───── Given entries
(** * timewarp: the distorted focus timer and the task store

    A shallow embedding of the two stateful cores of the application:

    - [FocusTimer]: the countdown of the [FocusTimer] component, whose
      interval callback scales the real elapsed time by a multiplier that
      depends on the distortion level;
    - [TaskStore]: the zustand store of [useTaskStore.ts] (tasks, focus
      sessions, statistics, achievements), each action a function from
      store to store;
    - [TaskManager]: the [handleProcrastinate] handler of the task list.

    JavaScript numbers are modelled exactly: timestamps, counters and levels
    that the code only ever adds integers to are [Z]; quantities that are
    divided ([elapsed], durations, the timer) are rationals [Q], so that the
    arithmetic of the source is followed without rounding; the rounding of
    IEEE doubles is not modelled, and the theorems about such quantities are
    single steps and inequalities.  Every read of the
    clock ([new Date()], [Date.now()]) and every fresh [uuidv4()] is an
    explicit argument of the action that performs it. *)

From Stdlib Require Import ZArith QArith Qabs Lqa Lia List String Bool.
Import ListNotations.

Open Scope Q_scope.

(** ** JavaScript number helpers *)

(** [x < y] on numbers, as a boolean. *)
Definition Qltb (x y : Q) : bool := negb (Qle_bool y x).

(** [Math.max(a, b)]. *)
Definition Math_max (a b : Q) : Q := if Qle_bool a b then b else a.

(** [Math.min(a, b)]. *)
Definition Math_min (a b : Q) : Q := if Qle_bool a b then a else b.

(** * The focus timer *)

Module FocusTimer.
──────────
### Assignment
Output, and output only, the lines from the one containing "Definition Qltb (x" through the last line of the data above.

### Written answer
Definition Qltb (x y : Q) : bool := negb (Qle_bool y x).

(** [Math.max(a, b)]. *)
Definition Math_max (a b : Q) : Q := if Qle_bool a b then b else a.

(** [Math.min(a, b)]. *)
Definition Math_min (a b : Q) : Q := if Qle_bool a b then a else b.

(** * The focus timer *)

Module FocusTimer.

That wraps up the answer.